Llego a la ASAB, y la situación alrededor de mí y mi atuendo es absolutamente corriente, es natural que un boyacense esté vestido con ruana y sombrero, así me lo hacen sentir mis compañeros y maestros. Antes de salir estoy  “en mi salsa”,  además Luisa Fernanda se convierte en un apoyo fundamental, todo se presenta claro y posible, somos una pareja de campesinos boyacenses que vamos a vender arepas a la plaza de San Victorino, no hay problema. Pero al traspasar las puertas de la academia inmediatamente siento que hay algo que no fluye en mí, no hay naturalidad en lo que hago, empiezo a reír nerviosamente. Veo cómo Héctor asume su rol de una manera natural, yo trato de cambiar la voz y enfatizar el acento pero me es imposible. Decido permanecer callado, observar y observarme, la espontaneidad no es lo mío, me atieso completamente dentro del traje. Realizar la actividad en grupo permite cierta comodidad, aunque creo que sería más interesante hacerlo solo o con uno o dos compañeros más, soltarse poco a poco, fundirse en el entorno completamente y romper la representación, asumir la experiencia.

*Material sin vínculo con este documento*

(* ===== verification/EngineBoundsFacts.v ===== *)
(** * Bounds of what the engine holds

    The records of sent texts, the waiting copies, the number of times that a
    text or a copy is sent, and what a NACK may do. *)

From S2P Require Import Prelude.
From S2P Require Import RustStr.
From S2P Require Import Interfaces.
From S2P Require Import Isupport.
From S2P Require Import Wire.
From S2P Require Import Device.
From S2P Require Import Manage.
From S2P Require Import Trust.
From S2P Require Import Peer.
From S2P Require Import Files.
From S2P Require Import History.
From S2P Require Import State.
From S2P Require Import DeviceRoutes.
From S2P Require Import Pacing.
From S2P Require Import Refusal.
From S2P Require Import IdentityRoutes.
From S2P Require Import Protocol.
From S2P Require Import SendDoor.
From S2P Require Import SelfCopy.
From S2P Require Import Effects.
From S2P Require Import Client.
From S2P Require Import EffectsFacts.
From S2P Require Import EngineTypes.
From S2P Require Import Engine.
From S2P Require Import EngineReceive.
From S2P Require Import EngineSend.
From S2P Require Import EngineCopies.
From S2P Require Import EngineFacts.
From S2P Require Import EngineSendFacts.
From stdpp Require Import options.

#[local] Open Scope eff_scope.

(** ** The records of sent texts *)

(** The sums of times that [clocked] wraps never panic: no reading of the clock
    is past [INSTANT_MAX]. *)
Lemma queue_clock {St} (queue : OutgoingQueue.t) (item : QueuedSend.t) (key : SendKey.t)
    (cm : CaseMapping.t) (now : N) (ready : St -> QueuedSend.t -> St * bool) (st : St) :
  (now <= INSTANT_MAX)%N ->
  is_Some (OutgoingQueue.push queue key cm now) /\ is_Some (OutgoingQueue.expire queue now) /\
  is_Some (OutgoingQueue.take_matching queue now ready st) /\
  is_Some (check_send_deadline now (QueuedSend.deadline item)).
Proof.
  intros Hnow.
  assert (forall d, (d <= md3_pacing.OUTGOING_QUEUE_TTL)%N -> duration_add now d = Some (now + d)%N)
    as Hadd.
  { intros d Hd. unfold duration_add. assert (INSTANT_MAX + md3_pacing.OUTGOING_QUEUE_TTL <=
      DURATION_MAX)%N by (vm_compute; discriminate).
    apply checked_add_Some. split; [lia|done]. }
  assert (forall deadline, is_Some (check_send_deadline now deadline)) as Hcheck.
  { intros deadline. unfold check_send_deadline. rewrite Hadd by (vm_compute; discriminate).
    by eexists. }
  assert (is_Some (OutgoingQueue.expire queue now)) as Hexp.
  { induction queue as [|i queue [[kept late] IH]]; cbn [OutgoingQueue.expire]; [by eexists|].
    destruct (Hcheck (QueuedSend.deadline i)) as [d ->]. cbn. rewrite IH. by eexists. }
  split_and!; [|done| |auto].
  - unfold OutgoingQueue.push. destruct (_ <=? _)%N; [by eexists|].
    rewrite Hadd by done. by eexists.
  - unfold OutgoingQueue.take_matching. destruct Hexp as [[live late] ->]. cbn.
    destruct (OutgoingQueue.take_loop _ _ _) as [[st' taken] kept]. by eexists.
Qed.

Section Records.
Implicit Types (sent : gmap string SentRecord.t).

Lemma oldest_sent_in sent msgid : oldest_sent sent = Some msgid -> is_Some (sent !! msgid).
Proof.
  unfold oldest_sent. rewrite fmap_Some. intros ([id at_] & Hf & ->).
  set (step := fun best p => _) in Hf.
  assert (forall l best, (forall b, best = Some b -> is_Some (sent !! b.1)) ->
    (forall p, p ∈ l -> is_Some (sent !! p.1)) ->
    foldl step best l = Some (id, at_) -> is_Some (sent !! id)) as Hl.
  { induction l as [|[k r] l IH]; intros best Hb Hin; cbn [foldl].
    - intros ->. by apply (Hb (id, at_)).
    - apply IH; [|intros p Hp; apply Hin; by right].
      intros b. unfold step. assert (is_Some (sent !! k)) as Hk by (apply (Hin (k, r)); by left).
      destruct best as [[k' t']|]; [|by intros [= <-]].
      destruct (_ <? _)%N; [by intros [= <-]|]. intros [= <-]. by apply (Hb (k', t')). }
  apply (Hl (map_to_list sent) None); [done| |done].
  intros [k r] Hp%elem_of_map_to_list. by exists r.
Qed.

Lemma oldest_sent_some sent : sent <> ∅ -> oldest_sent sent <> None.
Proof.
  unfold oldest_sent. intros Hne Hn. apply fmap_None in Hn.
  destruct (map_to_list sent) as [|p l] eqn:E; [by apply map_to_list_empty_iff in E|].
  cbn [foldl] in Hn. destruct p as [k r].
  match type of Hn with foldl ?f ?a l = None =>
    assert (forall l' b, foldl f (Some b) l' <> None) as Hf end.
  { induction l' as [|[k' r'] l' IH]; intros [i t]; cbn [foldl]; [done|].
    destruct (_ <? _)%N; apply IH. }
  by apply Hf in Hn.
Qed.
Lemma K_modify {E} (f : E2eEngine.t -> E2eEngine.t) :
  (forall e, sibling_dids (f e) = sibling_dids e /\
     E2eEngine.own_ed25519 (f e) = E2eEngine.own_ed25519 e /\
     E2eEngine.network (f e) = E2eEngine.network e) -> keeps o K (modify (E := E) f).
Proof.
  intros Hf. apply keeps_modify. intros w [Hl Hs]. split; [by eapply logs_same|].
  destruct Hs. destruct (Hf (mem w)) as (H1 & H2 & H3). by split; cbn; rewrite ?H1, ?H2, ?H3.
Qed.

Lemma sibling_checked_same w key curve one_time :
  K w -> sibling_checked (data_of w) key curve one_time ->
  sibling_checked (data_of w0) key curve one_time.
Proof. intros [_ [_ Hl _ _ _ _]]. unfold sibling_checked. by rewrite Hl. Qed.

Lemma asked_keeps n w w' : asked n w w' -> K w -> K w'.
Proof.
  intros (Hs & Hm & es & Hlog & _ & Hes). destruct w' as [d s m l]. cbn in *. subst s m l.
  intros HK. assert (K (mk_world d (store w) (mem w) (log w))) as HK0.
  { destruct HK as [Hl [? ? ? ? ? ?]]. split; [by eapply logs_same|by split]. }
  clear HK. induction es as [|ev es IH] using rev_ind; [by rewrite app_nil_r|].
  apply Forall_app in Hes as [Hes Hev]. apply Forall_singleton in Hev as (q & a & r & -> & Hq).
  rewrite app_assoc. apply (K_record (mk_world d (store w) (mem w) (log w ++ es))); [|by apply IH].
  unfold copies_only. by rewrite Hq.
Qed.

(** The session of a sibling, with what it needs of the log. *)
Lemma sibling_session_from identity did key w :
  K w ->
  wp o (sibling_session client token server_protocol identity own_nick did key) (fun r w' =>
    K w' /\ forall x, r = Ok x -> session_from (log w') did key x) w.
Proof.
  intros HK. unfold sibling_session. apply wp_store, wp_mem.
  apply wp_read; [by intros|]. intros held Hheld. destruct held as [x|].
  { apply wp_ret. split; [done|]. intros ? [= <-]. left. exists (store w).
    destruct HK as [_ [_ _ _ Hn Hk Hd]]. rewrite <-Hn. split_and!; done. }
  eapply wp_seq; [apply claim_sibling_spec| |].
  - intros [curve one_time] w1 [Hask Hc]. pose proof (asked_keeps _ _ _ Hask HK) as HK1.
    apply (sibling_checked_same w) in Hc; [|done].
    destruct (negb _); [by apply wp_raise|].
    eapply wp_seq with (R := fun _ w2 => K w2); [by apply K_record| |by intros].
    intros seed w2 HK2. unfold wp, lift. split; [done|]. intros x Hx%ok_or_ok. right. eauto 10.
  - intros step w1 [Hask _]. split; [by eapply asked_keeps|done].
Qed.

Lemma session_from_more log more did key x :
  session_from log did key x -> session_from (log ++ more) did key x.
Proof.
  intros [(s & Hk & Hd & Hs)|Hx]; [left|by right]. exists s. split_and!; [done| |done].
  destruct Hd as [?|?]; [by left|]. right. apply elem_of_app. by left.
Qed.

Lemma K_save_session did x w :
  K w -> wp o (on_store (fun env d s =>
      Store.set_peer_session env d s (E2eEngine.network (mem w)) own_nick did x))
    (fun r w' => K w' /\ exists more, log w' = log w ++ more) w.
Proof.
  intros [Hl Hs]. unfold wp, on_store, Store.set_peer_session, Store.set_session, Store.commit.
  destruct (seal _ _ _) as [raw|err]; [|by split; [apply K_record|eexists]].
  destruct (Store.writer _ _ _ _ _) as [d [u|err]]; (split; [|by eexists]).
  - split; [by apply logs_snoc|]. destruct Hs. split; try done. right. apply elem_of_app.
    right. by left.
  - by apply (K_record (mk_world d (store w) (mem w) (log w))); [|split; [by eapply logs_same|destruct Hs; by split]].
Qed.

(** A job in its course: what is done only grows. *)
Definition continues (job0 job : CopyJob.t) : Prop :=
  CopyJob.id job = CopyJob.id job0 /\ CopyJob.peer job = CopyJob.peer job0 /\
  CopyJob.text job = CopyJob.text job0 /\ CopyJob.created_at job = CopyJob.created_at job0 /\
  CopyJob.recipients job = CopyJob.recipients job0 /\
  CopyJob.finished job0 ⊆ CopyJob.finished job.

Lemma copy_new own_did verb payload r :
  CopyRequest.new own_did verb payload = Ok r ->
  CopyRequest.verb r = verb /\ CopyRequest.payload r = payload.
Proof.
  unfold CopyRequest.new. destruct (negb _); [done|]. destruct (_ <? _)%N; [done|].
  destruct (check_compact_json _); cbn; [|done]. by intros [= <-].
Qed.

Lemma K_copy_to job0 job did key :
  job0 ∈ E2eEngine.copy_jobs e0 -> continues job0 job ->
  job_expired (CopyJob.created_at job) now = false ->
  (did, key) ∈ siblings -> did ∈ CopyJob.recipients job -> did ∉ CopyJob.finished job ->
  keeps o K (copy_to client token server_protocol own_nick job did key).
Proof.
  intros Hjob (Hid & Hpeer & Htext & Hcreated & Hrec & Hfin) Hlate Hsib Hin Hnot w HK.
  unfold copy_to. apply wp_store, wp_mem. apply wp_read; [by split|]. intros identity _.
  apply wp_read; [by split|]. intros own _.
  assert (E2eEngine.own_ed25519 (mem w) = E2eEngine.own_ed25519 e0 /\
    E2eEngine.network (mem w) = E2eEngine.network e0) as [Hown Hnet] by (by destruct HK as [_ []]).
  eapply wp_seq; [by apply sibling_session_from| |by intros err w1 [? _]].
  intros x w1 [HK1 Hx]. specialize (Hx x eq_refl).
  eapply wp_seq with (R := fun _ w2 => K w2 /\ exists more, log w2 = log w1 ++ more);
    [split; [by apply K_record|by eexists]| |by intros err w2 [? _]].
  intros seed w2 [HK2 [more2 Hmore2]]. apply wp_need; [by split|]. intros [x' message] Hmsg.
  destruct (copy_payload own did message) as [verb payload] eqn:Hp.
  destruct (negb _); [by apply wp_raise|]. apply wp_read; [by split|]. intros r Hr.
  apply copy_new in Hr as [Hv Hpay].
  eapply wp_seq with (R := fun _ w3 => K w3 /\ exists more, log w3 = log w2 ++ more);
    [| |by intros err w3 [? _]].
  { apply wp_with_err. assert (E2eEngine.network (mem w) = E2eEngine.network (mem w2)) as ->
      by (destruct HK2 as [_ []]; congruence). by apply K_save_session. }
  intros _ w3 [HK3 [more3 Hmore3]]. eapply wp_seq with (R := fun _ w4 => K w4); [|by intros|by intros].
  apply wp_with_err. eapply wp_mono; [apply copy_call|].
  intros res w4 [[-> _]|(q & [_ Hq] & -> & _)]; [done|]. apply K_record; [|done].
  unfold copies_only. rewrite Hq.
  exists job0, did, key, x, x', seed, (OwnWire.lv own), message, own.
  split_and!; [done|by rewrite <-Hcreated|done|by rewrite <-Hrec|set_solver| | |by rewrite Hp, Hv, Hpay].
  - rewrite Hmore3, Hmore2, <-app_assoc. by apply session_from_more.
  - by rewrite <-Hpeer, <-Htext, <-Hid, <-Hown.
Qed.
(** Raw lines, networks and the end of the session. *)
Definition parse_server (verb args : string) : option command :=
  if in_verbs ["quote"; "raw"] verb then
    Some (match non_empty args with
          | Some line => SlashCommand.Raw line
          | None => SlashCommand.Usage "/quote <raw IRC line>"
          end)
  else if decide (verb = "oper") then
    Some (match words args with
          | [name; password] => SlashCommand.Oper name password
          | _ => SlashCommand.Usage "/oper <name> <password>"
          end)
  else if decide (verb = "kill") then
    let '(nick, reason) := split_word args in
    Some (if is_empty nick then SlashCommand.Usage "/kill <nick> [reason]"
          else if is_empty reason then SlashCommand.Raw ("KILL " +:+ nick)
          else SlashCommand.Raw ("KILL " +:+ nick +:+ " :" +:+ reason))
  else if in_verbs ["stats"; "rehash"] verb then
    Some (match words args with
          | [] => SlashCommand.Raw (str_upper verb)
          | params => SlashCommand.Raw (str_upper verb +:+ " " +:+ join " " params)
          end)
  else if decide (verb = "connect") then
    Some (match words args with
          | [network] => SlashCommand.Connect network
          | _ => SlashCommand.Usage "/connect <network>"
          end)
  else if decide (verb = "disconnect") then
    let '(network, reason) := network_reason args in
    Some (SlashCommand.Disconnect network reason)
  else if decide (verb = "reconnect") then
    let '(network, reason) := network_reason args in
    Some (SlashCommand.Reconnect network reason)
  else if decide (verb = "quit") then Some (SlashCommand.Quit (non_empty args))
  else None.

Definition E2E_USAGE : string :=
  "/e2e pair | join <link> | accept | decline | code <nn> | cancel | devices | revoke <id> | reset | forget".
(* ===== verification/Runtime.v ===== *)
(** * The engines of a session and its locked windows
    (crates/cordiale-ui/src/e2e_runtime.rs)

    The state that the worker keeps for end-to-end encryption, [E2eRuntime],
    with each of its methods: the offers of a pairing, the locked windows and
    their views, the key requests, the consent requests and the rows of the
    messages that are on their way. *)

From S2P Require Import Prelude.
From S2P Require Import RustStr.
From S2P Require Import Slash.
From S2P Require Import Interfaces.
From S2P Require Import Isupport.
From S2P Require Import Trust.
From S2P Require Import Peer.
From S2P Require Import Device.
From S2P Require Import History.
From S2P Require Import State.
From S2P Require Import Versions.
From S2P Require Import DeviceRoutes.
From S2P Require Import Pacing.
From S2P Require Import Pairing.
From S2P Require Import PairingFlow.
From S2P Require Import PairingGrant.
From S2P Require Import SendDoor.
From S2P Require Import EngineTypes.
From S2P Require Import Engine.
From S2P Require Import E2eView.
From stdpp Require Import options.

(** ** Data *)

(** An engine with the state store that it owns. *)
Module Held.
Record t := mk { state : Store.t; engine : E2eEngine.t }.
End Held.

Module PendingIncoming.
Record t := mk { network : string; nick : string; from_did : string; msgid : string }.

#[global] Instance eq_dec : EqDecision t.
Proof. solve_decision. Defined.

Definition matches (r : t) (network_ from_did_ msgid_ : string) : bool :=
  bool_decide (network r = network_) && bool_decide (from_did r = from_did_)
  && bool_decide (msgid r = msgid_).
End PendingIncoming.

Definition SEEN_OFFERS_MAX : nat := 32.

Inductive OfferDecision :=
| OfferShow | OfferUnsupported | OfferExpired | OfferDuplicate | OfferOwn | OfferWrongNetwork
| OfferAlreadyPaired | OfferBusy.

#[global] Instance OfferDecision_eq_dec : EqDecision OfferDecision.
Proof. solve_decision. Defined.

Module SasCheck.
Record t := mk { network : string; nick : string; master : string }.

#[global] Instance eq_dec : EqDecision t.
Proof. solve_decision. Defined.
End SasCheck.

Module SasStep.
Inductive t := Start | Confirm | Reject | Cancel.

#[global] Instance eq_dec : EqDecision t.
Proof. solve_decision. Defined.

Definition parse (name : string) : option t :=
  if decide (name = "start") then Some Start
  else if decide (name = "confirm") then Some Confirm
  else if decide (name = "reject") then Some Reject
  else if decide (name = "cancel") then Some Cancel
  else None.
End SasStep.

Module PeerKeyStep.
Inductive t := Open | Close | Verify.

#[global] Instance eq_dec : EqDecision t.
Proof. solve_decision. Defined.

Definition parse (name : string) : option t :=
  if decide (name = "open") then Some Open
  else if decide (name = "close") then Some Close
  else if decide (name = "verify") then Some Verify
  else None.
End PeerKeyStep.

(** A row of a window (main.rs). *)
Module RenderedMessage.
Record t := mk {
  timestamp : string;
  nick : option string;
  text : string;
  italic : bool;
  message_id : option Z;
  server_time : option Z;
  presence_noise : bool;
  rename_to : option string;
  encrypted : bool;
}.

#[global] Instance eq_dec : EqDecision t.
Proof. solve_decision. Defined.
End RenderedMessage.

(** The order of pairs of texts, and of a sorted set or list of them. *)
Definition pair_le (a b : string * string) : Prop :=
  (a.1 <> b.1 /\ String.le a.1 b.1) \/ (a.1 = b.1 /\ String.le a.2 b.2).
#[global] Instance pair_le_dec a b : Decision (pair_le a b) := ltac:(unfold pair_le; apply _).

(** A [BTreeSet] as a list; [sort] and [dedup]. *)
Definition sorted_pairs (l : list (string * string)) : list (string * string) :=
  merge_sort pair_le (remove_dups l).

(** The sidebar row of a query (main.rs); a locked one has no time and no id. *)
Module QueryWindow.
Record t := mk {
  network : string;
  target_nick : string;
  opened_at : string;
  dm_conversation_id : option Z;
}.
End QueryWindow.

(** ** Rows of a locked window *)

(** [INCOMING_ROW_TEXT] (main.rs). *)
Definition INCOMING_ROW_TEXT : string := NUL +:+ "e2e-incoming".
Definition NO_CIPHERTEXT_TEXT : string := "[No ciphertext on this device]".

(** The warning sign of a dropped row and the space after it. *)
Definition WARNING_MARK : string := utf8_of [226; 154; 160; 32]%N.

(** [checked_mul] of an [i64]. *)
Definition checked_mul_i64 (a b : Z) : option Z :=
  if in_i64 (a * b) then Some (a * b)%Z else None.

Section Rows.
Context {Ch : Chrono}.

Definition locked_row_with_drop (message : E2eMessage.t) (own_nick peer : string)
    (dropped : option DropReason.t) : RenderedMessage.t :=
  let nick := if decide (E2eMessage.sender_device message = OWN_DEVICE) then own_nick else peer in
  let action := action_body (E2eMessage.text message) in
  let shown := match action with
               | Some words => "* " +:+ nick +:+ " " +:+ words
               | None => E2eMessage.text message
               end in
  RenderedMessage.mk (default "" (clock_text (E2eMessage.sent_at message)))
    (match action with Some _ => None | None => Some nick end)
    (match dropped with Some _ => WARNING_MARK +:+ shown | None => shown end)
    (bool_decide (is_Some dropped) || bool_decide (is_Some action))
    None (checked_mul_i64 (E2eMessage.sent_at message) 1000) false None true.

(** The line of a captured payload in the ciphertext view. A verb is one of the
    ASCII names of [inbox_verb_name] and [send_verb_name], so its upper case is
    the one of ASCII. *)
Definition capture_line (mark : string) (dropped : option DropReason.t) (capture : E2eCapture.t)
    : string :=
  let msgid := default "-" (E2eCapture.msgid capture) in
  let verb := str_upper (E2eCapture.verb capture) in
  match dropped with
  | Some reason => mark +:+ "E2E " +:+ verb +:+ " " +:+ msgid +:+ " [dropped: "
                     +:+ DropReason.wire_name reason +:+ "; not sent]"
  | None => "E2E " +:+ verb +:+ " " +:+ msgid +:+ " " +:+ E2eCapture.payload capture
  end.

Definition ciphertext_lines (message : E2eMessage.t) (dropped : option DropReason.t)
    : list string :=
  let mark := match dropped with Some _ => WARNING_MARK | None => "" end in
  match E2eMessage.captures message with
  | [] => [mark +:+ NO_CIPHERTEXT_TEXT]
  | captures => capture_line mark dropped <$> captures
  end.

Definition locked_rows_for_view (message : E2eMessage.t) (own_nick peer : string)
    (dropped : option DropReason.t) (ciphertext : bool) : list RenderedMessage.t :=
  let plain := locked_row_with_drop message own_nick peer dropped in
  if negb ciphertext then [plain] else
  let nick := if decide (E2eMessage.sender_device message = OWN_DEVICE) then own_nick else peer in
  (fun text =>
     RenderedMessage.mk (RenderedMessage.timestamp plain) (Some nick) text
       (bool_decide (is_Some dropped)) (RenderedMessage.message_id plain)
       (RenderedMessage.server_time plain) (RenderedMessage.presence_noise plain)
       (RenderedMessage.rename_to plain) (RenderedMessage.encrypted plain))
  <$> ciphertext_lines message dropped.
End Rows.

(** [stamp] is the local time of day. *)
Definition incoming_progress_row (nick stamp : string) : RenderedMessage.t :=
  RenderedMessage.mk stamp (Some nick) INCOMING_ROW_TEXT true None None false None false.

(** ** The session state *)

Module ActivePairing.
Section Active.
Context {EC : EciesChannel}.
Record t := mk { network : string; session : PairingSession.t; manual_code : option string }.
End Active.
#[global] Arguments t : clear implicits.
#[global] Arguments t {EC}.
End ActivePairing.

Module E2eRuntime.
Section Runtime.
Context {EC : EciesChannel}.
(* ===== verification/SessionFrames.v ===== *)
(** * The frames and the commands of a session (crates/cordiale-ui/src/frames.rs, main.rs)

    The kinds of the pushed events (crates/cordiale-core/src/wire_event.rs), and
    what the worker does with a frame of the server and with a command of the
    interface, as far as end-to-end encryption is concerned: the dispatch by
    the kind of the event, the ISUPPORT snapshot, the drop of a send, the
    timer, the connect and the end of a session. *)

From S2P Require Import Prelude.
From S2P Require Import RustStr.
From S2P Require Import Interfaces.
From S2P Require Import Isupport.
From S2P Require Import Wire.
From S2P Require Import Device.
From S2P Require Import Manage.
From S2P Require Import Files.
From S2P Require Import History.
From S2P Require Import State.
From S2P Require Import Versions.
From S2P Require Import DeviceRoutes.
From S2P Require Import Pacing.
From S2P Require Import Pairing.
From S2P Require Import PairingFlow.
From S2P Require Import PairingGrant.
From S2P Require Import Refusal.
From S2P Require Import IdentityRoutes.
From S2P Require Import Account.
From S2P Require Import SendDoor.
From S2P Require Import Effects.
From S2P Require Import Client.
From S2P Require Import Provision.
From S2P Require Import Revoke.
From S2P Require Import PairingDrive.
From S2P Require Import EngineTypes.
From S2P Require Import Engine.
From S2P Require Import EngineReceive.
From S2P Require Import EngineSend.
From S2P Require Import EngineCopies.
From S2P Require Import Slash.
From S2P Require Import E2eView.
From S2P Require Import Runtime.
From S2P Require Import Session.
From S2P Require Import SessionViews.
From S2P Require Import SessionEngines.
From S2P Require Import SessionInbox.
From S2P Require Import SessionPairing.
From S2P Require Import SessionManage.
From S2P Require Import SessionConsent.
From stdpp Require Import options.
(** [handle_send_message] up to the call of the handler of the route. *)
Definition route_message w (aliases : list (string * string))
    (np : result string (string * string)) (body : string) : ComposeRoute.t :=
  match open_locked_window w with
  | Some (network, nick) =>
      if negb (is_slash_line body) then ComposeRoute.Encrypted network nick body
      else match expand_aliases body aliases (alias_target w) with
           | Ok line => route_line w line np
           | Err (AliasError.TooDeep chain) => ComposeRoute.Status "alias-too-deep" chain
           | Err (AliasError.NoTarget alias) => ComposeRoute.Status "alias-no-target" alias
           end
  | None =>
      if WorkerState.current_query w && negb (WorkerState.current_query_ready w)
      then ComposeRoute.Nothing
      else if negb (is_slash_line body) then route_line w body np
      else match expand_aliases body aliases (alias_target w) with
           | Ok line => route_line w line np
           | Err (AliasError.TooDeep chain) => ComposeRoute.Status "alias-too-deep" chain
           | Err (AliasError.NoTarget alias) => ComposeRoute.Status "alias-no-target" alias
           end
  end.
End Compose.

(** ** White space *)

(** What [trim_start] leaves of a text, and what [trim] leaves of it. *)
Lemma skip_white_space_suffix chars : exists white, chars = white ++ skip_white_space chars.
Proof.
  induction chars as [|ch rest [white IH]]; [by exists []|]. simpl.
  destruct (is_whitespace ch); [|by exists []]. exists (ch :: white). simpl. by rewrite <-IH.
Qed.

Lemma trim_prefix s : exists rest, trim_start s = trim s +:+ rest.
Proof.
  unfold trim, trim_start. set (l := skip_white_space (utf8_chars s)).
  destruct (skip_white_space_suffix (rev l)) as [white Hw].
  exists (str_concat (rev white)). rewrite <-str_concat_app, <-rev_app_distr, <-Hw.
  by rewrite rev_involutive.
Qed.

Lemma trim_slash s rest : strip_prefix "/" (trim s) = Some rest -> is_slash_line s = true.
Proof.
  intros Hs. apply strip_prefix_Some in Hs. destruct (trim_prefix s) as [tail Ht].
  unfold is_slash_line. rewrite Ht, Hs, str_app_assoc. apply starts_with_app.
Qed.

Lemma utf8_chars_head a s : exists t cs, utf8_chars (String a s) = String a t :: cs.
Proof.
  simpl. destruct (utf8_chars s) as [|[|b t] cs]; [by eexists _, _..|].
  destruct (is_continuation b); by eexists _, _.
Qed.

Lemma slash_not_white t : is_whitespace (String "/" t) = false.
Proof.
  apply contains_false. unfold unicode_white_space. simpl. intros Hin.
  repeat (apply elem_of_cons in Hin as [Hin|Hin]; [discriminate Hin|]). by apply not_elem_of_nil in Hin.
Qed.

Lemma slash_line s : is_slash_line (String "/" s) = true.
Proof.
  unfold is_slash_line, trim_start. destruct (utf8_chars_head "/" s) as (t & cs & Hc).
  pose proof (utf8_chars_concat (String "/" s)) as Hs. rewrite Hc in Hs |- *. cbn [skip_white_space].
  rewrite slash_not_white, Hs. apply (starts_with_app "/" s).
Qed.

(** ** Aliases *)

(** A line of a command is a line of a command after its expansion. *)
Lemma expand_keeps_slash input aliases target line :
  is_slash_line input = true -> expand_aliases input aliases target = Ok line ->
  is_slash_line line = true.
Proof.
  intros Hi. unfold expand_aliases. destruct (strip_prefix "/" (trim input)); [|naive_solver].
  destruct (starts_with "/" _); [naive_solver|]. destruct (split_word _) as [verb rest].
  intros H. inv_result. destruct a as [[verb' rest'] any]. case_match; [naive_solver|].
  simplify_eq. case_match; apply slash_line.
Qed.

(** A chain of expansions ends after at most five of them. *)
Lemma expand_chain_depth aliases target more verb rest chain any chain_text :
  expand_chain aliases target more verb rest chain any = Err (AliasError.TooDeep chain_text) ->
  exists verbs, length verbs = more /\ chain_text = join CHAIN_ARROW (chain ++ verbs).
Proof.
  revert verb rest chain any. induction more as [|more IH]; intros verb rest chain any; simpl;
    (case_match; [done|]); (case_match; [|done]).
  - intros [= <-]. exists []. by rewrite app_nil_r.
  - case_match; [|done]. destruct (split_word _) as [v r]. intros Hdeep.
    apply IH in Hdeep as (verbs & <- & ->). exists (str_lower v :: verbs). by rewrite <-app_assoc.
Qed.

(** The verbs of the definition of aliases are never expanded. *)
Lemma expand_chain_fixed aliases target more verb rest chain any :
  str_lower verb = "alias" \/ str_lower verb = "unalias" ->
  expand_chain aliases target more verb rest chain any = Ok (verb, rest, any).
Proof. intros [H|H]; destruct more; simpl; rewrite H; done. Qed.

Ya en la plaza las cosas cambian, su expansión propicia que el ejercicio sea completamente de observación. Como espacio de permanencia, encuentro y cruce, la plaza de San Victorino se dispone como un lugar vivaz, estridente e impermeable. Me oriento a mirar a mi alrededor, la dinámica es muy sugestiva, la gente que habita y cruza este espacio se integra con la arquitectura, colores y sonidos circundantes. Constato que es un escenario íntegro, no hay improvisación, todo fluye perfectamente. Soy yo quien desentona, soy yo el extraño, el impostor. Pronto rompo la barrera y con Luisa desempeñamos nuestro papel, ofrecemos las arepas a los transeúntes. Comprobamos lo complicado del asunto: ser un vendedor ambulante exige paciencia y otras destrezas. En el intento de interactuar con nuestros posibles clientes verificamos lo que es estar en un espacio que reduce al sujeto a un anonimato derivado de su ubicación en un tejido de roles y representaciones sociales. De alguna manera todos somos importantes y al mismo tiempo nadie es imprescindible, el vendedor de jugos, el rockero, la prostituta, el desempleado de cincuenta años que se sienta a observar, el vendedor de corbata, el turista europeo, el indígena, en fin, todos cumplimos nuestro papel en la función cotidiana del escenario urbano.
Al sentarnos al fondo de la plaza descubro algo, (es como un satori, como una iluminación): Todo es una representación, una copia. Lo que observamos es solamente la superficie maquillada y colorida de un sustrato social en blanco, negro y grises. Como personajes de esa representación pretendemos escoger nuestras galas y colores, pero solo lo hacemos de acuerdo a un proyecto en conjunto. La “iluminación” la puedo comparar con el sentimiento que tuve hace unos años al finalizar la visita a una retrospectiva de Santiago Cárdenas: Después de ver el proceso del pintor, desde los tableros, los paraguas y los ganchos, frente a las últimas series, las de las chorreaduras coloridas de pintura con esos floreros superpuestos, descubrí que la mímesis no era el objeto sino el fondo: ¡La copia, la representación, era la pintura del fondo!  En la plaza de San Victorino aquel sábado en el ejercicio de taller hubo un descubrimiento semejante: Yo, quien era el sujeto superpuesto, el objeto arbitrario y ajeno en un trasfondo auténtico, espontáneo y expresivo, me sentí yo mismo ante un escenario ficticio, el telón era el que estaba diseñado meticulosamente para la representación social. De esta manera me pude fundir en la representación, dejé de ser yo mismo estando en los alpargates de otro.